En 2025, les personnes enfermées dans les 22 CRA de France hexagonale ont été légèrement plus nombreuses (16.467), qu'en 2024 (16.228), selon le bilan annuel publié par Forum réfugiés, France terre d'asile, le Groupe SOS Solidarités, la Cimade et Solidarité Mayotte, des associations intervenant dans ces lieux.
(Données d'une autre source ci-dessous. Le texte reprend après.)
(* ===== verification/ClusterSpec.v ===== *)
(** * What the operations on cluster chains do to the FAT

    Everything is stated of the FAT as a function from clusters to entries, over
    the laws of the block cache.  A chain is a list of clusters; the operations
    free it, look a position up in it, make it longer or cut it. *)

From S2P Require Import Prelude Hdr Bytes Dpb Blockio BlockioSpec Fattab CacheSpec FattabSpec Fnode Cluster.

(** ** The mounted volume *)

(** A DPB without its counts and hints. *)
Definition geometry (d : dpb) : dpb := set_xnfreeclst 0 (set_xcluster 0 (set_cluster 0 d)).

Lemma volume_ok_geometry primary d : volume_ok primary (geometry d) <-> volume_ok primary d.
Proof. split; intros [H1 H2 H3 H4 H5 H6]; split; assumption. Qed.

Lemma fat_at_geometry d v n : fat_at (geometry d) v n = fat_at d v n.
Proof. reflexivity. Qed.

Lemma next_at_geometry d v n : next_at (geometry d) v n = next_at d v n.
Proof.
  unfold next_at. cbv zeta. rewrite !fat_at_geometry. by change (max_cluster (geometry d)) with (max_cluster d).
Qed.

(** Where the search for free space starts. *)
Definition hint (d : dpb) : Z := if ISFAT32 d then dpb_xcluster d else dpb_cluster d.
Definition hint_ok (d : dpb) : Prop := hint d = UNKNCLUSTER \/ 2 <= hint d <= max_cluster d.
Definition count_ok (d : dpb) (v : Z -> Z -> list Z) : Prop :=
  dpb_count d = unknown_count d \/ dpb_count d = free_count d v.

(** A chain from the cluster number [c]. *)
Fixpoint chain (d : dpb) (v : Z -> Z -> list Z) (c : Z) (cs : list Z) : Prop :=
  match cs with
  | [] => c = LONG_LAST_CLUSTER
  | x :: r => c = x /\ 2 <= x <= max_cluster d /\ chain d v (fat_at d v x) r
  end.

Section cluster.
  Context {S : Type} `{BlockCacheLaws S primary} (cf : nat) (p : Z) (g : dpb).
  Context (Hrel : bc_reliable (S := S) (primary := primary)).

(** The DPB [p] of the state is that of a volume of geometry [g] whose image is
    [v], with a sound hint and a sound free count. *)
Record mounted (v : Z -> Z -> list Z) (s : S) : Prop := {
  m_geom : geometry (bc_dpb s p) = g;
  m_rep : exists l, bc_rep cf s l v;
  m_vol : volume_ok primary g;
  m_drive : bc_drive s (dpb_unit g);
  m_image : image_ok g v;
  m_fsinfo : fsinfo_ok (primary := primary) (bc_dpb s p) v;
  m_hint : hint_ok (bc_dpb s p);
  m_count : count_ok (bc_dpb s p) v }.

(** What an operation on the FAT leaves alone. *)
Record evolves (v : Z -> Z -> list Z) (s : S) (v' : Z -> Z -> list Z) (s' : S) : Prop := {
  ev_mounted : mounted v' s';
  ev_dpbs q : q <> p -> bc_dpb s' q = bc_dpb s q;
  ev_drives u : bc_drive s u -> bc_drive s' u;
  ev_else u b : ~ (u = dpb_unit g /\ fat_start g <= b <= fat_start g + last_sector g) ->
    ~ (u = dpb_unit g /\ b = dpb_xfsinfosec g /\ b <> 0xffff) -> v' u b = v u b }.

Lemma evolves_refl v s : mounted v s -> evolves v s v s.
Proof. by split. Qed.

Lemma evolves_trans v s v1 s1 v2 s2 : evolves v s v1 s1 -> evolves v1 s1 v2 s2 -> evolves v s v2 s2.
Proof.
  intros [H1 H2 H3 H4] [G1 G2 G3 G4]. split; [done| | |].
  - intros q Hq. by rewrite G2, H2.
  - auto.
  - intros u b Hf Hi. by rewrite G4, H4.
Qed.

Notation F := (fat_at g).

Lemma fat_at_geom v s : mounted v s -> forall w n, fat_at (bc_dpb s p) w n = F w n.
Proof. intros [<- _ _ _ _ _ _ _] w n. by rewrite fat_at_geometry. Qed.

Lemma mounted_vol v s : mounted v s -> volume_ok primary (bc_dpb s p).
Proof. intros [Hg _ Hv _ _ _ _ _]. rewrite <- Hg in Hv. by apply volume_ok_geometry. Qed.

(** The same image and DPB in another state of the cache. *)
Lemma mounted_same v s l s' :
  mounted v s -> bc_rep cf s' l v -> (forall q, bc_dpb s' q = bc_dpb s q) ->
  (forall u, bc_drive s u -> bc_drive s' u) -> evolves v s v s'.
Proof.
  intros [H1 H2 H3 H4 H5 H6 H7 H8] Hr Hd Hu. split; [split|..]; rewrite ?Hd; auto. by exists l.
Qed.

(** Values that are stored in entries. *)
Definition settable (c : Z) : Prop := c = FREE \/ 2 <= c <= max_cluster g \/ c = LONG_LAST_CLUSTER.

Lemma decode_encode c : volume_ok primary g -> settable c -> decode g (encode g c) = c.
Proof.
  intros Hv Hc. pose proof (fat_types _ _ Hv) as Ht. pose proof (v_size _ _ Hv) as Hs. pose proof (v_max _ _ Hv) as Hm.
  unfold settable, max_cluster in Hc. unfold max_cluster in Hm.
  unfold decode, encode, FREE, LONG_BAD, LONG_LAST_CLUSTER, MASK12, BAD12, MASK16, BAD16 in *.
  destruct Ht as [(E12 & E16 & E32)|[(E12 & E16 & E32)|(E12 & E16 & E32)]]; rewrite E12, E32 in *;
    unfold FAT_MAGIC16 in Hs.
  - unfold ISFAT12, FAT_MAGIC in E12. apply Z.ltb_lt in E12. rewrite u16_id in E12 by lia.
    destruct Hc as [->|[Hc| ->]]; [done| |done]. rewrite Z.mod_small by lia. repeat case_bool; lia.
  - destruct Hc as [->|[Hc| ->]]; [done| |done]. rewrite Z.mod_small by lia. repeat case_bool; lia.
  - destruct Hc as [->|[Hc| ->]]; [done| |done]. rewrite Z.mod_small by lia. repeat case_bool; lia.
Qed.
(* ===== verification/ClusterThms.v ===== *)
(** * The properties of the operations on cluster chains

    The theorems on [wipe_out_clusters], [find_fat_free], [map_cluster],
    [shrink_file] and [dos_free], and a concrete FAT12 volume on which they
    apply. *)

From S2P Require Import Prelude Hdr Bytes Dpb Blockio BlockioSpec Fattab CacheSpec FattabSpec Fnode Cluster ClusterSpec.

Section properties.
  Context {S : Type} `{BlockCacheLaws S primary} (cf : nat) (p : Z) (g : dpb).

(** Deleting a chain of clusters frees exactly its clusters: their entries read
    as free, every other entry is as before; the DPB's free count and its hint
    are sound, and no block outside the FAT and the information sector changed. *)
Theorem wipe_out_clusters_correct steps v s c cs :
  bc_reliable (primary := primary) -> mounted cf p g v s -> chain g v c cs -> (length cs <= steps)%nat ->
  exists v' s', wipe_out_clusters cf steps p c s = Some s' /\ evolves cf p g v s v' s' /\
    forall m, fat_at g v' m = if decide (m ∈ cs) then FREE else fat_at g v m.
Proof. intros Hrel. by apply wipe_out_clusters_chain. Qed.

(** C40: Deletion ends on every FAT, also one with cycles or crossed chains, within
    as many turns as the volume has clusters, and changes entries only by freeing
    them. *)
Theorem wipe_out_clusters_stops steps v s c :
  bc_reliable (primary := primary) -> mounted cf p g v s -> (Z.to_nat (max_cluster g) <= steps)%nat ->
  exists v' s', wipe_out_clusters cf steps p c s = Some s' /\ evolves cf p g v s v' s' /\
    forall m, fat_at g v' m = fat_at g v m \/ fat_at g v' m = FREE.
Proof. intros Hrel. by apply wipe_out_clusters_any. Qed.

(** The search for a free cluster ends; it returns the first free one from the
    hint on, going round at the end of the volume, or the end marker when there is
    none at all; the FAT is as before and the hint is the cluster found. *)
Theorem find_fat_free_correct steps v s fnp :
  bc_reliable (primary := primary) -> mounted cf p g v s -> f_dpb fnp = p -> (Z.to_nat (max_cluster g) <= steps)%nat ->
  exists i v' s', find_fat_free cf steps fnp s = Some (i, s') /\ evolves cf p g v s v' s' /\
    (forall m, fat_at g v' m = fat_at g v m) /\
    (first_free g v (search_start (bc_dpb s p)) i /\ hint (bc_dpb s' p) = i \/
     i = LONG_LAST_CLUSTER /\ none_free g v /\ hint (bc_dpb s' p) = UNKNCLUSTER).
Proof. intros Hrel. by apply find_fat_free_spec. Qed.

(** Positioning for reading finds the cluster of the current offset: when the
    chain has that many clusters the node stands at it, else the error is DE_SEEK
    and the node stands at the last cluster; nothing on the volume changes. *)
Theorem map_cluster_read steps v s fnp cs :
  bc_reliable (primary := primary) -> mounted cf p g v s -> f_dpb fnp = p -> positioned g v fnp cs ->
  0 <= f_offset fnp -> 0 <= dpb_shftcnt g -> (Z.to_nat (max_cluster g) <= steps)%nat ->
  let rel := relcluster_of g (f_offset fnp) in
  exists rc fnp' s', map_cluster cf steps fnp XFR_READ s = Some (rc, fnp', s') /\ evolves cf p g v s v s' /\
    match cs !! Z.to_nat rel with
    | Some y => rc = SUCCESS /\ fnp' = with_f_pos rel y fnp
    | None => rc = DE_SEEK /\ exists l y, cs = l ++ [y] /\ fnp' = with_f_pos (Z.of_nat (length l)) y fnp
    end.
Proof. intros Hrel. by apply map_cluster_read_spec. Qed.

(** C36: Positioning for writing makes the file long enough: the chain keeps its
    clusters and grows by clusters that were free, until it has the cluster of the
    current offset, where the node then stands; other chains are untouched.  Only
    when no free cluster is left is the answer DE_HNDLDSKFULL, with the clusters
    there were still chained to the file. *)
Theorem map_cluster_write steps v s fnp cs :
  bc_reliable (primary := primary) -> mounted cf p g v s -> f_dpb fnp = p -> file_at g v fnp cs ->
  (cs = [] -> f_sft_idx fnp <> 0xff) -> 0 <= f_offset fnp < 4294967296 -> 0 <= dpb_shftcnt g ->
  let rel := relcluster_of g (f_offset fnp) in
  (Z.to_nat (max_cluster g) + Z.to_nat rel <= steps)%nat ->
  exists rc fnp' news v' s', map_cluster cf steps fnp XFR_WRITE s = Some (rc, fnp', s') /\
    evolves cf p g v s v' s' /\ mapped g v v' fnp fnp' cs news rel rc.
Proof. intros Hrel. by apply map_cluster_write_spec. Qed.

(** Truncation keeps the clusters a file of the new size needs and frees the
    rest of the chain; the last one kept ends the chain, a file of size 0 has no
    start cluster any more, the offset is restored, and the change is on the
    medium. *)
Theorem shrink_file_correct steps v s fnp cs :
  bc_reliable (primary := primary) -> mounted cf p g v s -> f_dpb fnp = p -> file_at g v fnp cs ->
  f_sft_idx fnp <> 0xff -> 0 <= f_offset fnp -> 0 <= dpb_shftcnt g -> dir_size (f_dir fnp) = f_offset fnp ->
  (clusters_for g (f_offset fnp) <= length cs)%nat -> (Z.to_nat (max_cluster g) <= steps)%nat ->
  exists fnp' v' s', shrink_file cf steps fnp s = Some (SUCCESS, fnp', s') /\ evolves cf p g v s v' s' /\
    cut g v v' cs (clusters_for g (f_offset fnp)) fnp fnp' /\
    (drop (clusters_for g (f_offset fnp)) cs <> [] -> durable g v' s').
Proof. intros Hrel. by apply shrink_file_spec. Qed.

(** The number of free clusters reported is the number of free entries of the
    FAT, counted or remembered, and is remembered afterwards. *)
Theorem dos_free_correct steps v s :
  bc_reliable (primary := primary) -> mounted cf p g v s -> (Z.to_nat (max_cluster g) <= steps)%nat ->
  exists v' s', dos_free cf steps p s = Some (free_count g v, s') /\ evolves cf p g v s v' s' /\
    (forall m, fat_at g v' m = fat_at g v m) /\ dpb_count (bc_dpb s' p) = free_count g v'.
Proof. intros Hrel. by apply dos_free_spec. Qed.

End properties.

(** ** The volume of [FattabSpec]

    Its clusters 2 and 341 are the chain of a file; a node stands at the first. *)

Definition vol_geom : dpb := geometry vol_dpb.

Definition vol_node (offset : Z) : f_node :=
  Fnode 0 (Dmatch 0 [] 0 0 0) (Dirent [] 0 0 0 0 0 0 0 0 0 2 offset) 0 0 77 offset 0 2 0.

Lemma vol_mounted : mounted (primary := vol_primary) 5 77 vol_geom vol_image vol_bio.
Proof.
  destruct vol_pre as (H1 & H2 & H3 & H4 & H5 & H6). rewrite vol_get in *. split.
  - by rewrite vol_get.
  - by eexists.
  - by apply volume_ok_geometry.
  - exact H3.
  - exact H4.
  - by rewrite vol_get.
  - rewrite vol_get. by left.
  - rewrite vol_get. right. by vm_compute.
Qed.

Lemma vol_chain : chain vol_geom vol_image 2 [2; 341].
Proof. by vm_compute. Qed.

Lemma vol_positioned o : positioned vol_geom vol_image (vol_node o) [2; 341].
Proof. split; [exact vol_chain|done]. Qed.

Lemma wipe_out_clusters_correct_witness :
  exists v' s', wipe_out_clusters 5 10 77 2 vol_bio = Some s' /\
    evolves (primary := vol_primary) 5 77 vol_geom vol_image vol_bio v' s' /\
    forall m, fat_at vol_geom v' m = if decide (m ∈ [2; 341]) then FREE else fat_at vol_geom vol_image m.
Proof.
  apply (wipe_out_clusters_correct (primary := vol_primary) 5 77 vol_geom 10 vol_image vol_bio 2 [2; 341]);
    [exact disk_reliable|exact vol_mounted|exact vol_chain|cbn; lia].
Defined.

Lemma wipe_out_clusters_stops_witness :
  exists v' s', wipe_out_clusters 5 400 77 2 vol_bio = Some s' /\
    evolves (primary := vol_primary) 5 77 vol_geom vol_image vol_bio v' s' /\
    forall m, fat_at vol_geom v' m = fat_at vol_geom vol_image m \/ fat_at vol_geom v' m = FREE.
Proof.
  apply (wipe_out_clusters_stops (primary := vol_primary) 5 77 vol_geom 400 vol_image vol_bio 2);
    [exact disk_reliable|exact vol_mounted|change (max_cluster vol_geom) with 400; lia].
Defined.

Lemma find_fat_free_correct_witness :
  exists i v' s', find_fat_free 5 400 (vol_node 0) vol_bio = Some (i, s') /\
    evolves (primary := vol_primary) 5 77 vol_geom vol_image vol_bio v' s' /\
    (forall m, fat_at vol_geom v' m = fat_at vol_geom vol_image m) /\
    (first_free vol_geom vol_image (search_start (bc_dpb vol_bio 77)) i /\ hint (bc_dpb s' 77) = i \/
     i = LONG_LAST_CLUSTER /\ none_free vol_geom vol_image /\ hint (bc_dpb s' 77) = UNKNCLUSTER).
Proof.
  apply (find_fat_free_correct (primary := vol_primary) 5 77 vol_geom 400 vol_image vol_bio (vol_node 0));
    [exact disk_reliable|exact vol_mounted|done|change (max_cluster vol_geom) with 400; lia].
Defined.

(** Offset 600 is in the second cluster. *)
Lemma map_cluster_read_witness :
  relcluster_of vol_geom 600 = 1 /\
  let rel := relcluster_of vol_geom 600 in
  exists rc fnp' s', map_cluster 5 400 (vol_node 600) XFR_READ vol_bio = Some (rc, fnp', s') /\
    evolves (primary := vol_primary) 5 77 vol_geom vol_image vol_bio vol_image s' /\
    match [2; 341] !! Z.to_nat rel with
    | Some y => rc = SUCCESS /\ fnp' = with_f_pos rel y (vol_node 600)
    | None => rc = DE_SEEK /\ exists l y, [2; 341] = l ++ [y] /\ fnp' = with_f_pos (Z.of_nat (length l)) y (vol_node 600)
    end.
Proof.
  split; [by vm_compute|].
  apply (map_cluster_read (primary := vol_primary) 5 77 vol_geom 400 vol_image vol_bio (vol_node 600) [2; 341]);
    [exact disk_reliable|exact vol_mounted|done|exact (vol_positioned 600)|done|done
    |change (max_cluster vol_geom) with 400; lia].
Defined.

(** Offset 2000 needs two more clusters. *)
Lemma map_cluster_write_witness :
  let rel := relcluster_of vol_geom 2000 in rel = 3 /\
  exists rc fnp' news v' s', map_cluster 5 500 (vol_node 2000) XFR_WRITE vol_bio = Some (rc, fnp', s') /\
    evolves (primary := vol_primary) 5 77 vol_geom vol_image vol_bio v' s' /\
    mapped vol_geom vol_image v' (vol_node 2000) fnp' [2; 341] news rel rc.
Proof.
  split; [by vm_compute|].
  apply (map_cluster_write (primary := vol_primary) 5 77 vol_geom 500 vol_image vol_bio (vol_node 2000) [2; 341]);
    [exact disk_reliable|exact vol_mounted|done|right; exact (vol_positioned 2000)|done|done|done
    |change (relcluster_of vol_geom _) with 3; change (max_cluster vol_geom) with 400; lia].
Defined.

(** Cut to 100 bytes: the second cluster goes. *)
Lemma shrink_file_correct_witness :
  clusters_for vol_geom 100 = 1%nat /\
  exists fnp' v' s', shrink_file 5 400 (vol_node 100) vol_bio = Some (SUCCESS, fnp', s') /\
    evolves (primary := vol_primary) 5 77 vol_geom vol_image vol_bio v' s' /\
    cut vol_geom vol_image v' [2; 341] (clusters_for vol_geom 100) (vol_node 100) fnp' /\
    (drop (clusters_for vol_geom 100) [2; 341] <> [] -> durable (primary := vol_primary) vol_geom v' s').
Proof.
  split; [by vm_compute|].
  apply (shrink_file_correct (primary := vol_primary) 5 77 vol_geom 400 vol_image vol_bio (vol_node 100) [2; 341]);
    [exact disk_reliable|exact vol_mounted|done|right; exact (vol_positioned 100)|done|done|done|done
    |change (clusters_for vol_geom _) with 1%nat; cbn; lia|change (max_cluster vol_geom) with 400; lia].
Defined.

Lemma dos_free_correct_witness :
  free_count vol_geom vol_image = 397 /\
  exists v' s', dos_free 5 400 77 vol_bio = Some (free_count vol_geom vol_image, s') /\
    evolves (primary := vol_primary) 5 77 vol_geom vol_image vol_bio v' s' /\
    (forall m, fat_at vol_geom v' m = fat_at vol_geom vol_image m) /\ dpb_count (bc_dpb s' 77) = free_count vol_geom v'.
Proof.
  split; [by vm_compute|].
  apply (dos_free_correct (primary := vol_primary) 5 77 vol_geom 400 vol_image vol_bio);
    [exact disk_reliable|exact vol_mounted|change (max_cluster vol_geom) with 400; lia].
Defined.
Les ressortissants de trois pays du Maghreb sont majoritaires: Algériens (30%), Tunisiens (11%) et Marocains (10%), confirmant, selon les associations, «le ciblage prioritaire de certaines nationalités». Bruno Retailleau avait lors de son passage au ministère de l'Intérieur engagé un bras de fer avec l'Algérie notamment pour qu'elle accepte de reprendre ses ressortissants expulsés, alors que les relations diplomatiques étaient au plus bas entre les deux pays.
En Outre-mer, 27.568 personnes ont été enfermées, le seul CRA de Mayotte concentrant 96% de ces placements parmi lesquels 3.074 mineurs. Majoritairement, les personnes placées en CRA l'ont été à la suite de contrôles de police (46,3%), tandis que 29% l'ont été à la sortie de prison. «Plus de quarante ans après l'ouverture des premiers centres de rétention administrative (1984), l'année 2025 s'inscrit comme l'une des plus préoccupantes pour les droits des personnes étrangères privées de liberté», estiment les associations. Elles s'alarment de l'allongement de la durée moyenne d'enfermement: un peu plus de 33 jours contre près de 17 jours en 2020.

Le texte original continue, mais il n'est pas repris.